Por supuesto, el escenario invernal no se ha oscurecido sólo para los españoles. El cuello de botella comercial –falta todo tipo de componentes y mercancías– se une a unos precios energéticos disparatados que, por un lado, erosionan el poder adquisitivo del ciudadano medio y, por otro, ralentizan el trabajo de las fábricas. La inflación, además, empieza a complicar el diseño de salida de los principales bancos centrales, auténtico paso de las Termópilas para los ejércitos financieros, que avanzan por entre el desfiladero del endeudamiento masivo y el roce lacerante de las burbujas financieras. Hacia oriente, China atisba una crisis distinta, provocada por el estallido de Evergrande y por el previsible crash del mercado inmobiliario. A la necesidad de cerrar el déficit –con lo que implica de reducción de estímulos presupuestarios–, se une la dificultad estructural de invertir el dinero destinado a los grandes proyectos de infraestructura y de modernización de la economía; no sólo por el sobrecoste de las materias primas, sino también por su escasez. Las renovadas tensiones geopolíticas –de las que el misil hipersónico chino sería el último ejemplo– no ayudan a despejar un horizonte que sigue apuntando hacia una década imprevisible. Los motivos para el optimismo, en cambio, surgen de la aceleración tecnológica a la que asistimos: desde los indudables avances médicos (el ARN mensajero liderará los avances en este campo) al desarrollo del coche eléctrico y la puesta al día de la carrera espacial. España no se encuentra precisamente a la vanguardia en ninguno de estos campos.

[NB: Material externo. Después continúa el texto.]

(** [settled h]: the chain answered that the session with hex id [h] settled as valid. *)
Definition session_verified (settled : string → bool) (local_account : option Address)
    (session : PlaySession) : bool :=
  settled (hex_32 (ps_session_id session)) ||
  bool_decide (Exists (λ a, wa_session_id a = ps_session_id session
    ∧ local_account ≠ Some (witness_address a)) attestations).

Definition verified_session_ids_for_epoch (settled : string → bool)
    (local_account : option Address) (epoch_id : EpochId) : gset string :=
  list_to_set ((λ s, hex_32 (ps_session_id s)) <$>
    filter (λ s, ps_epoch_id s = epoch_id ∧ session_verified settled local_account s = true) sessions).

(** [*credits.entry(bech32).or_default() += 1] for every attestation of a session of
    the epoch whose witness address encodes. *)
Definition add_credit `{BuildMode} `{Bech32} (a : WitnessAttestation)
    (credits : option (gmap string Z)) : option (gmap string Z) :=
  credits ← credits;
  match encode_bech32 DEFAULT_BECH32_PREFIX (take 20 (witness_address a)) with
  | Ok address =>
      n ← add 64 (default 0 (credits !! address)) 1; Some (<[address := n]> credits)
  | _ => Some credits
  end.

Definition local_credits `{BuildMode} `{Bech32} (epoch_id : EpochId) : option (gmap string Z) :=
  foldl (λ credits a,
    foldl (λ credits s,
      if bool_decide (ps_session_id s = wa_session_id a) && (ps_epoch_id s =? epoch_id)
      then add_credit a credits else credits) credits sessions) (Some ∅) attestations.

(** [chain_credits]: empty when the query failed. *)
Definition load_witness_credits `{BuildMode} `{Bech32} (chain_credits : gmap string Z)
    (epoch_id : EpochId) : option (gmap string Z) :=
  if bool_decide (chain_credits = ∅) then local_credits epoch_id else Some chain_credits.
End Sessions.

(** ** Player totals *)

(** One record: its reward is added to the verified or to the pending total. *)
Definition record_totals (verified_sessions : gset string) (t : Amount * Amount)
    (record : PlayerRewardBlockRecord) : Amount * Amount :=
  if negb (str_is_empty (pb_session_id record)) && bool_decide (pb_session_id record ∈ verified_sessions)
  then (saturating_add 128 t.1 (pb_player_reward record), t.2)
  else (t.1, saturating_add 128 t.2 (pb_player_reward record)).

(** One tick of the loop over the tick artifacts. *)
Definition tick_totals (verified_sessions : gset string) (t : Amount * Amount)
    (tick : PlayerRewardTickArtifact) : Amount * Amount :=
  let t := foldl (record_totals verified_sessions) t (pt_records tick) in
  if bool_decide (pt_records tick = []) && (0 <? pt_total_player_reward tick) then
    if bool_decide (verified_sessions ≠ ∅)
    then (saturating_add 128 t.1 (pt_total_player_reward tick), t.2)
    else (t.1, saturating_add 128 t.2 (pt_total_player_reward tick))
  else t.

Definition player_totals (verified_sessions : gset string) (ticks : list PlayerRewardTickArtifact)
    : Amount * Amount := foldl (tick_totals verified_sessions) (0, 0) ticks.

(** ** Scores *)

Definition add_score `{BuildMode} (scores : option (gmap NodeId Z)) (n : NodeId) (x : Z)
    : option (gmap NodeId Z) :=
  scores ← scores; y ← add 128 (default 0 (scores !! n)) x; Some (<[n := y]> scores).

Definition collect_collect_scores `{BuildMode} (groups : list EpochAggregationGroup)
    : option (gmap NodeId Z) :=
  foldl (λ scores group,
    let observations := eg_accepted_observations group in
    if bool_decide (observations = []) then scores else
    let group_units := reward_units_from_gvs (gvs_microunits (eg_aggregate group)) in
    if group_units =? 0 then scores else
    let weight := Z.max (group_units / Z.of_nat (length observations)) 1 in
    foldl (λ scores o, add_score scores (obs_collector_id o) weight) scores observations)
    (Some ∅) groups.

Definition storage_scores_of `{BuildMode} (book : LocalRetentionBook) (epoch_id : EpochId)
    : option (gmap NodeId Z) :=
  foldl (λ scores record, add_score scores (storer_id (receipt record)) (Z.max (size_bytes record) 1))
    (Some ∅) (filter (λ r, sp_epoch_id r = epoch_id) (bt_values (payloads book))).

(** ** Payments into the reward map *)

Definition set_recipient (r : RewardRecord) (address : string) : RewardRecord :=
  with_rewards r address (player_reward r) (collect_reward r) (store_reward r) (verify_reward r)
    (propose_reward r) (net_reward r).
Definition set_player_reward (r : RewardRecord) (x : Amount) : RewardRecord :=
  with_rewards r (recipient_address r) x (collect_reward r) (store_reward r) (verify_reward r)
    (propose_reward r) (net_reward r).
Definition set_verify_reward (r : RewardRecord) (x : Amount) : RewardRecord :=
  with_rewards r (recipient_address r) (player_reward r) (collect_reward r) (store_reward r) x
    (propose_reward r) (net_reward r).
Definition set_propose_reward (r : RewardRecord) (x : Amount) : RewardRecord :=
  with_rewards r (recipient_address r) (player_reward r) (collect_reward r) (store_reward r)
    (verify_reward r) x (net_reward r).

(** [values_mut()]: the local node's record gets its account address. *)
Definition stamp_local (local : NodeId) (address : option string) (m : gmap NodeId RewardRecord)
    : gmap NodeId RewardRecord :=
  match address with
  | Some address => (λ r, if bool_decide (rw_node_id r = local) then set_recipient r address else r) <$> m
  | None => m
  end.

Section Payments.
Context `{B : BuildMode} (epoch_id : EpochId) (local : NodeId) (local_recipient : option string).
Implicit Types m : gmap NodeId RewardRecord.

Definition pay_player m (amount : Amount) : option (gmap NodeId RewardRecord) :=
  if 0 <? amount then
    let r := reward_record_for_node m epoch_id local local_recipient in
    x ← add 128 (player_reward r) amount; Some (<[local := set_player_reward r x]> m)
  else Some m.

Definition pay_witness m (entry : string * Amount) : gmap NodeId RewardRecord :=
  let '(recipient, amount) := entry in
  let n := if bool_decide (local_recipient = Some recipient) then local else witness_node_id recipient in
  let r := reward_record_for_node m epoch_id n (Some recipient) in
  <[n := set_verify_reward r (saturating_add 128 (verify_reward r) amount)]> m.

Definition pay_verify m (credits : gmap string Z) (pool attestation_count : Z)
    : option (gmap NodeId RewardRecord) :=
  if negb (bool_decide (credits = ∅)) then
    allocation ← allocate_witness_rewards credits pool;
    Some (foldl pay_witness m (bt_iter allocation))
  else if (0 <? pool) && (0 <? attestation_count) then
    let r := reward_record_for_node m epoch_id local local_recipient in
    x ← add 128 (verify_reward r) pool; Some (<[local := set_verify_reward r x]> m)
  else Some m.

Definition pay_propose m (pool : Amount) : option (gmap NodeId RewardRecord) :=
  if 0 <? pool then
    let r := reward_record_for_node m epoch_id local local_recipient in
    x ← add 128 (propose_reward r) pool; Some (<[local := set_propose_reward r x]> m)
  else Some m.
End Payments.

(** ** The record root and the computation *)

Section Compute.
Context `{B : BuildMode} `{X : External} `{PE : PipelineEncoding} `{BC : Bech32}.
Context {DB : Type} `{PS : ProtocolStore DB}.

(** [collect::<Result<Vec<_>, _>>()] *)
Fixpoint collect_results {E A C} (f : A → outcome E C) (l : list A) : outcome E (list C) :=
  match l with
  | [] => Ok []
  | x :: l => do? y <- f x; do? ys <- collect_results f l; Ok (y :: ys)
  end.

Definition reward_record_root (records : list RewardRecord) : outcome NodeRewardError Hash32 :=
  do? with_recipient <- collect_results (λ r,
    do? recipient <- map_err RewardIo (chain_recipient r); Ok (rw_epoch_id r, recipient, r)) records;
  do? leaf_hashes <- collect_results (λ e : Z * string * RewardRecord,
    do? json <- map_err RewardJson (reward_record_to_chain_json e.2 e.1.2);
    Ok (merkle_leaf_sha256 json)) (sort_by_key (λ e : Z * string * RewardRecord, e.1) with_recipient);
  Ok (merkle_root leaf_hashes).

(** [(record.epoch_id, record.chain_recipient().unwrap_or_default())] *)
Definition record_key (r : RewardRecord) : Z * string :=
  (rw_epoch_id r, match chain_recipient r with Ok s => s | _ => ""%string end).

(** What the files and the chain returned. *)
Record EpochSources := {
  es_aggregation : outcome NodeAggregationError EpochAggregationComputation;
  es_book : outcome StorageBookError LocalRetentionBook;
  es_ticks : outcome NodeRewardError (list PlayerRewardTickArtifact);
  es_sessions : list PlaySession;
  es_attestations : list WitnessAttestation;
  es_settled : string → bool;
  es_chain_credits : gmap string Z;
  (** [identity_account_address] of the identity key *)
  es_local_account : option Address;
  (** [identity_account_bech32().ok()] *)
  es_local_recipient : option string;
  es_credentials : list VerificationCredential;
}.

(** The allocation of the collect and store pools. *)
Definition service_reward_map (epoch_id : EpochId) (collect_scores storage_scores : gmap NodeId Z)
    (pools : ServiceRewardPools) : option (gmap NodeId RewardRecord) :=
  collect_rewards ← allocate_proportional collect_scores (collect_pool pools);
  store_rewards ← allocate_proportional storage_scores (store_pool pools);
  m ← merge_reward_component ∅ epoch_id collect_rewards ComponentCollect;
  merge_reward_component m epoch_id store_rewards ComponentStore.

(** The player, verify and propose payments on top of it. *)
Definition pay_all (epoch_id : EpochId) (local : NodeId) (local_recipient : option string)
    (m : gmap NodeId RewardRecord) (pools : ServiceRewardPools) (verified_total : Amount)
    (credits : gmap string Z) (attestation_count : Z) : option (gmap NodeId RewardRecord) :=
  let m := stamp_local local local_recipient m in
  m ← pay_player epoch_id local local_recipient m verified_total;
  m ← pay_verify epoch_id local local_recipient m credits (verify_pool pools) attestation_count;
  pay_propose epoch_id local local_recipient m (propose_pool pools).

Definition final_records (m : gmap NodeId RewardRecord) : list RewardRecord :=
  settle_net_reward <$> sort_by_key record_key (bt_values m).

Definition compute_local_epoch_rewards (store : option DB) (config : NodeConfig) (src : EpochSources)
    (epoch_id : EpochId) : outcome NodeRewardError EpochRewardComputation :=
  do? aggregation <- map_err RewardAggregation (es_aggregation src);
  do? book <- map_err RewardStorage (es_book src);
  do? ticks <- es_ticks src;
  let tick_records := ticks ≫= pt_records in
  do? player_block_count <- or_panic (sum_checked 64 (pt_completed_reward_block_count <$> ticks));
  do? player_reward_pool <- or_panic (sum_checked 128 (pb_block_reward <$> tick_records));
  do? local_player_weight_units <- or_panic (sum_checked 128 (pb_player_weight_units <$> tick_records));
  do? total_network_weight_units <-
    or_panic (sum_checked 128 (pb_total_network_weight_units <$> tick_records));
  let verified_sessions := verified_session_ids_for_epoch (es_sessions src) (es_attestations src)
    (es_settled src) (es_local_account src) epoch_id in
  let '(verified_total, pending_total) := player_totals verified_sessions ticks in
  let verified_block_count := if bool_decide (verified_sessions ≠ ∅) then player_block_count else 0 in
  let groups := ec_groups aggregation in
  do? total_gvs_units <- or_panic (sum_checked 128
    ((λ g, reward_units_from_gvs (gvs_microunits (eg_aggregate g))) <$> groups));
  do? credits <- or_panic (load_witness_credits (es_sessions src) (es_attestations src)
    (es_chain_credits src) epoch_id);
  do? pools <- or_panic (service_reward_pools_for_epoch (nc_reward config) (nc_capabilities config)
    verified_block_count total_gvs_units
    (bool_decide (Exists (λ r, sp_epoch_id r = epoch_id) (bt_values (payloads book))))
    (bool_decide (groups ≠ [])) (bool_decide (credits ≠ ∅)));
  do? collect_scores <- or_panic (collect_collect_scores groups);
  do? storage_scores <- or_panic (storage_scores_of book epoch_id);
  do? m <- or_panic (service_reward_map epoch_id collect_scores storage_scores pools);
  do? local <- map_err RewardConfigError (node_id config);
  do? m <- or_panic (pay_all epoch_id local (es_local_recipient src) m pools verified_total credits
    (local_witness_attestation_count config (es_credentials src) epoch_id));
  let records := final_records m in
  do? reward_root <- reward_record_root records;
  do? total_distributed <- or_panic (sum_checked 128 (net_reward <$> records));
  let local_weight := if 0 <? verified_total then local_player_weight_units else 0 in
  let entry r := {|
    re_node_id_hex := hex_32 (rw_node_id r);
    re_player_block_count := if bool_decide (rw_node_id r = local) then verified_block_count else 0;
    re_player_weight_units := if bool_decide (rw_node_id r = local) then local_weight else 0;
    re_player_reward_units := if bool_decide (rw_node_id r = local) then verified_total else 0;
    re_collect_score_units := default 0 (collect_scores !! rw_node_id r);
    re_storage_score_units := default 0 (storage_scores !! rw_node_id r);
    re_reward := r |} in
  Ok {| rc_artifact := {|
          ra_epoch_id := epoch_id;
          ra_reward_block_secs := effective_reward_block_secs store config;
          ra_player_block_reward := effective_player_block_reward_of store config;
          ra_reward_adjustment_period_blocks := reward_adjustment_period_blocks (nc_reward config);
          ra_target_network_weight_units := effective_target_network_weight_units store config;
          ra_reward_adjustment_cap_bps := effective_reward_adjustment_cap_bps store config;
          ra_player_reward_block_count := verified_block_count;
          ra_player_reward_pool := player_reward_pool;
          ra_local_player_weight_units := local_weight;
          ra_total_network_weight_units := total_network_weight_units;
          ra_local_player_reward_total := verified_total;
          ra_pending_player_reward_total := pending_total;
          ra_total_gvs_units := total_gvs_units;
          ra_collect_pool := collect_pool pools; ra_store_pool := store_pool pools;
          ra_verify_pool := verify_pool pools; ra_propose_pool := propose_pool pools;
          ra_total_distributed := total_distributed;
          ra_reward_count := Z.of_nat (length records);
          ra_reward_root_hex := hex_32 reward_root;
          ra_records := entry <$> records |};
        rc_records := records |}.
End Compute.
Definition set_subscriptions (n : InMemoryP2pNetwork) s : InMemoryP2pNetwork :=
  {| peers := peers n; subscriptions := s; inboxes := inboxes n; im_payloads := im_payloads n |}.
Definition set_inboxes (n : InMemoryP2pNetwork) i : InMemoryP2pNetwork :=
  {| peers := peers n; subscriptions := subscriptions n; inboxes := i; im_payloads := im_payloads n |}.
Definition set_payloads (n : InMemoryP2pNetwork) p : InMemoryP2pNetwork :=
  {| peers := peers n; subscriptions := subscriptions n; inboxes := inboxes n; im_payloads := p |}.

(** [map.entry(k).or_default()], before anything is done to the entry. *)
Definition or_default {K V} `{Countable K} (d : V) (k : K) (m : gmap K V) : gmap K V :=
  <[k := default d (m !! k)]> m.

Notation Net := (M InMemoryP2pNetwork P2pError).

Definition ensure_peer (p : NodeId) : Net unit :=
  n <- gets id;; ensure (bool_decide (p ∈ peers n)) (UnknownPeer p).

Definition mem_register_peer (p : NodeId) : Net unit :=
  modify (λ n, {| peers := {[p]} ∪ peers n; subscriptions := or_default ∅ p (subscriptions n);
                  inboxes := or_default [] p (inboxes n); im_payloads := im_payloads n |}).

Definition mem_subscribe (p : NodeId) (t : P2pTopic) : Net unit :=
  ensure_peer p;;;
  modify (λ n, set_subscriptions n
    (<[p := {[t]} ∪ default ∅ (subscriptions n !! p)]> (subscriptions n))).

Definition mem_bootstrap_peer (p : NodeId) (topics : list P2pTopic) : Net unit :=
  mem_register_peer p;;; for_each (mem_subscribe p) topics.

Definition mem_bootstrap_topology (profiles : list InMemoryPeerProfile) : Net unit :=
  for_each (λ profile, mem_bootstrap_peer (pf_peer_id profile) (pf_topics profile)) profiles.

Definition mem_unsubscribe (p : NodeId) (t : P2pTopic) : Net bool :=
  ensure_peer p;;;
  topics <- gets (λ n, default ∅ (subscriptions n !! p));;
  modify (λ n, set_subscriptions n (<[p := topics ∖ {[t]}]> (subscriptions n)));;;
  m_ret (bool_decide (t ∈ topics)).
Definition learn_remote_peer (now : Z) (p : NodeId) (addr : Addr) : Sock unit :=
  n <- gets id;;
  if bool_decide (p = local_peer_id n) then m_ret tt else
  if table_full n p then bump DroppedPeerCap else
  match remote_peers n !! p with
  | Some existing => insert_peer p (set_profile existing addr (sk_topics existing) now)
  | None =>
      let f := SocketPeerProfile_new p addr [] in
      let learned := set_profile f (sk_addr f) (sk_topics f) now in
      insert_peer p learned;;;
      ignore_err announce_local_profile;;; ignore_err (announce_peer_hint learned)
  end.

Definition learn_remote_topic (now : Z) (p : NodeId) (addr : Addr) (t : P2pTopic) : Sock unit :=
  n <- gets id;;
  if bool_decide (p = local_peer_id n) then m_ret tt else
  if table_full n p then bump DroppedPeerCap else
  match remote_peers n !! p with
  | Some existing =>
      if bool_decide (t ∈ sk_topics existing)
      then insert_peer p (set_profile existing addr (sk_topics existing) now)
      else
        let learned := set_profile existing addr (sorted_topics (sk_topics existing ++ [t])) now in
        insert_peer p learned;;; ignore_err (announce_peer_hint learned)
  | None =>
      let f := SocketPeerProfile_new p addr [t] in
      let learned := set_profile f (sk_addr f) (sk_topics f) now in
      insert_peer p learned;;;
      ignore_err announce_local_profile;;; ignore_err (announce_peer_hint learned)
  end.

(** The body of the loop of [pump_incoming]. *)
Definition handle (now : Z) (sender_addr : Addr) (wire : Wire) : Sock unit :=
  match wire with
  | PeerHello profile =>
      bump Received;;; bump HelloReceived;;;
      n <- gets id;;
      let p := sk_peer_id profile in
      if table_full n p then bump DroppedPeerCap
      else insert_peer p (set_profile profile sender_addr (sk_topics profile) now)
  | PeerHint profile =>
      bump Received;;; bump HintReceived;;; learn_remote_profile now profile
  | PeerGoodbye p =>
      bump Received;;; bump GoodbyeReceived;;;
      modify (λ n, set_remote_peers n (delete p (remote_peers n)));;;
      modify (λ n, set_sk_payloads n (filter (λ kv, provider kv.2 ≠ p) (sk_payloads n)))
  | WirePublish sender t m =>
      n <- gets id;;
      if negb (accept_remote_message n sender sender_addr) then bump DroppedSpoofed else
      learn_remote_topic now sender sender_addr t;;;
      modify (λ n, if bool_decide (t ∈ local_topics n) && negb (bool_decide (sender = local_peer_id n))
        then set_inbox n (inbox n ++ [{| from := sender; topic := t; message := m |}]) else n)
  | PayloadSync record =>
      n <- gets id;;
      if negb (accept_remote_message n (provider record) sender_addr) then bump DroppedSpoofed else
      learn_remote_peer now (provider record) sender_addr;;;
      modify (λ n, set_sk_payloads n (<[pp_payload_cid record := record]> (sk_payloads n)))
  end.

Fixpoint pump (queue : list (Incoming Addr)) : Sock unit :=
  match queue with
  | [] => m_ret tt
  | entry :: queue =>
      modify (λ n, set_socket n queue (attempts n) (clock n));;;
      match entry with
      | Idle => m_ret tt
      | RecvError e => m_throw (P2pIo e)
      | Datagram now sender_addr wire =>
          wire <- lift (map_err P2pJson wire);;
          handle now sender_addr wire;;;
          pump queue
      end
  end.

Definition pump_incoming : Sock unit := queue <- gets incoming;; pump queue.

Definition ensure_local (p : NodeId) : Sock unit :=
  n <- gets id;; ensure (bool_decide (p = local_peer_id n)) (UnknownPeer p).

Definition known n (p : NodeId) : bool :=
  bool_decide (p = local_peer_id n) || bool_decide (is_Some (remote_peers n !! p)).

Definition sock_learned_remote_peer_count : Sock Z :=
  pump_incoming;;; prune_stale_remote_peers;;;
  gets (λ n, Z.of_nat (length
    (filter (λ p, p ∉ configured_remote_peer_ids n) (bt_keys (remote_peers n))))).

Definition sock_register_peer (p : NodeId) : Sock unit :=
  n <- gets id;; ensure (known n p) (UnknownPeer p).

Definition sock_bootstrap_peer (p : NodeId) (topics : list P2pTopic) : Sock unit :=
  ensure_local p;;; pump_incoming;;;
  modify (λ n, set_local_topics n (list_to_set topics));;; announce_local_profile.
(** What the rewards of the demo node's epoch are computed from: its batch, its book, no play. *)
Definition prep_sources (s : AssembledBatch) (book : LocalRetentionBook) : EpochSources := {|
  es_aggregation := compute_local_epoch_aggregation None 288 4 (Ok [(ab_batch_commit s, ab_observations s)]);
  es_book := Ok book; es_ticks := Ok []; es_sessions := []; es_attestations := []; es_settled := λ _, false;
  es_chain_credits := ∅; es_local_account := None; es_local_recipient := Some "cosmos1node"; es_credentials := [] |}.
Definition prep_computed (s : AssembledBatch) (book : LocalRetentionBook)
    : outcome NodeRewardError EpochRewardComputation :=
  compute_local_epoch_rewards (DB := InMemoryStore) None runtime_config (prep_sources s book) 4.

Definition on_ok {E A C} (f : A → C) (r : outcome E A) : outcome E C :=
  match r with Ok a => Ok (f a) | Err e => Err e | Panic => Panic end.

(** The sources of an epoch for which [s] was collected and stored in [book]. *)
Definition prep_epoch (s : AssembledBatch) (book : LocalRetentionBook) : LocalEpoch :=
  let files := [demo_old_artifact s; demo_artifact s] in {|
  le_files := Some (Ok <$> files);
  le_read_payload := λ _, Ok (payload_bytes s);
  le_book := Ok book;
  le_aggregation := on_ok ec_artifact (es_aggregation (prep_sources s book));
  le_rewards := on_ok rc_artifact (prep_computed s book);
  le_verification := verify_local_epoch true runtime_config (Some demo_public) (λ _, Ok (payload_bytes s))
    (Ok book) (Ok <$> files) 4;
  le_save_commit := Ok tt;
  le_save_verification := Ok tt |}.
(* ===== verification/GovernanceRuntime.v ===== *)
(** * Voting and proposing on the local chain: src/src/governance_runtime.rs

    The two governance commands of a node, each one block on the local chain, and what
    every operation on the chain's files (these two and [settle_local_epoch] of
    Settlement) keeps: the stored ledger stays solvent, and an epoch that was settled is
    never settled again, across any restarts. *)
From S2P Require Import Prelude Primitives Params Records Crypto Store Transitions Executor Refinement.
From S2P Require Import Ledger Governance Solvency Finality.
From S2P Require Import Rewards StorageBook Pipeline MutualProof Text NodeConfig ActiveParams CosmosAddress Verifier Aggregator EpochRewards P2p NodeRuntime Preparation Settlement.
Local Open Scope pole_scope.

(** The [Box<dyn Error>] of the two commands. *)
Inductive GovernanceError :=
| GovConfig (e : NodeConfigError)
| GovSettlement (e : NodeSettlementError)
| GovVoteFailed (e : BlockExecutionError)
| GovProposalFailed (e : BlockExecutionError)
| GovInvalidParams (e : ProtocolParamsError).

Section Commands.
Context `{B : BuildMode} `{X : External} `{PX : ProofExternal}.
Context (config : NodeConfig) (identity : outcome NodeConfigError KeyPair) (paths : DiskPaths).
Context (io : IoPoint → option NodeSettlementError).
Local Notation Files := (M Disk GovernanceError).
Local Notation Chain := (ProtocolState PersistentStoreStub).

(** [execute_block(&mut state, ..).map_err(..)?] *)
Definition run_block (wrap : BlockExecutionError → GovernanceError) (b : Block) (st : Chain)
    : Files (list TransitionEffect * Chain) :=
  match execute_block b st with
  | (Ok effects, st') => m_ret (effects, st')
  | (Err e, _) => m_throw (wrap e)
  | (Panic, _) => chk None
  end.

(** [state.height.saturating_add(1).max(1)] *)
Definition next_height (st : Chain) : Height := Z.max (saturating_add 64 (height st) 1) 1.
Definition next_nonce (st : Chain) (a : Address) : Z := default 0 (nonce <$> account (store st) a).

Definition execute_governance_vote (proposal_id : Hash32) (choice : VoteChoice) (voting_power : Amount)
    : Files (list TransitionEffect * bool) :=
  key <- lift (map_err GovConfig identity);;
  opened <- m_map_err GovSettlement
    (open_local_protocol_state config identity paths io (rt_challenge_window_blocks (runtime config)));;
  let st := opened.2 in
  let voter := kp_address key in
  let tx sg := {| vt_proposal_id := proposal_id; vt_voter := voter; vt_choice := choice;
    vt_voting_power := voting_power; vt_nonce := next_nonce st voter; vt_pubkey := public key;
    vt_signature := sg |} in
  payload <- chk (signing_payload (Vote (tx [])));;
  ran <- run_block GovVoteFailed {| block_height := next_height st;
    transactions := [Vote (tx (sign key payload))] |} st;;
  let '(effects, st) := ran in
  let scheduled := bool_decide (is_Some
    (scheduled_protocol_params (store st) (saturating_add 64 (current_epoch st) 1))) in
  m_map_err GovSettlement (save_chain paths io st);;;
  m_ret (effects, scheduled).

Definition submit_protocol_params_update_proposal (proposal_id : Hash32) (effective_epoch : EpochId)
    (p : ProtocolParams) : Files (list TransitionEffect) :=
  lift (map_err GovInvalidParams (validate p));;;
  key <- lift (map_err GovConfig identity);;
  opened <- m_map_err GovSettlement
    (open_local_protocol_state config identity paths io (rt_challenge_window_blocks (runtime config)));;
  let st := opened.2 in
  let proposer := kp_address key in
  let tx sg := {| pp_proposal_id := proposal_id; pp_proposer := proposer;
    pp_effective_epoch := effective_epoch; pp_params := p; pp_nonce := next_nonce st proposer;
    pp_pubkey := public key; pp_signature := sg |} in
  payload <- chk (signing_payload (ProposeProtocolParamsUpdate (tx [])));;
  ran <- run_block GovProposalFailed {| block_height := next_height st;
    transactions := [ProposeProtocolParamsUpdate (tx (sign key payload))] |} st;;
  let '(effects, st) := ran in
  m_map_err GovSettlement (save_chain paths io st);;;
  m_ret effects.
End Commands.

(** * Theorems *)

(** ** Runs of the ledger behind a command

    A command takes steps of the ledger and the writes of its bootstrap: a registry
    entry or an empty account that was missing, and a greater height. *)

Inductive chain_move `{BuildMode} `{External} : pstate → pstate → Prop :=
| move_step st st' : step st st' → chain_move st st'
| move_register st n :
    nodes (store st) !! Records.node_id n = None →
    chain_move st (set_store st (insert_node (store st) n))
| move_account st a v :
    v = {| address := a; balance := 0; staked := 0; locked := 0; nonce := 0 |} →
    accounts (store st) !! a = None → chain_move st (set_store st (insert_account (store st) v))
| move_height st h : height st <= h → chain_move st (set_height st h).

Section Moves.
Context `{B : BuildMode} `{X : External} (checked : overflow_checks = true).

Lemma move_grows st st' : chain_move st st' → grows st st'.
Proof using checked.
  intros [s s' Hs|s n Hn|s a v Hv Ha|s h Hh]; [by apply step_grows|..].
  - split; simpl; try done; try lia; [apply accounts_grow_refl|].
    intros k m Hk. exists m. split; [|done]. rewrite lookup_insert_ne; [done|]. intros <-. congruence.
  - split; simpl; try done; try lia; [|apply nodes_grow_refl]. subst v. simpl.
    intros k m Hk. exists m. split; [|lia]. rewrite lookup_insert_ne; [done|]. intros <-. congruence.
  - split; simpl; try done; try lia; [apply accounts_grow_refl|apply nodes_grow_refl].
Qed.

Lemma moves_grow st st' : rtc chain_move st st' → grows st st'.
Proof using checked. induction 1 as [|s1 s2 s3 Hs _ IH]; [done|]. etrans; [by apply move_grows|done]. Qed.

Lemma locked_of_fresh accs (a b : Address) v :
  accs !! a = None → locked v = 0 → locked_of (<[a := v]> accs) b = locked_of accs b.
Proof.
  intros Ha Hv. rewrite locked_of_insert. unfold locked_of. case_decide as Hab; [|done].
  subst b. by rewrite Ha.
Qed.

Pero, mientras tanto, avanzamos a ciegas hacia una tierra de nadie que propicia discursos cada vez más populistas, ya no sólo en sus extremos sino incluso en su mismo centro. Es el caso –por no ceñirnos únicamente a la economía– del nuevo currículum del bachillerato: una reforma que parece querer hablarnos más de reeducación que de educación, visto el énfasis que pone en decirnos qué pensar y qué creer. La acumulación de conocimientos se ha sustituido por una vaga mezcolanza de sentimentalismo, creencias y discursos identitarios que traicionan, en primer lugar y sobre todo, a la clase obrera. Pero ya se sabe que, en este mundo virtual, las necesidades reales cuentan cada vez menos y la palabrería hueca sustituye a la realidad.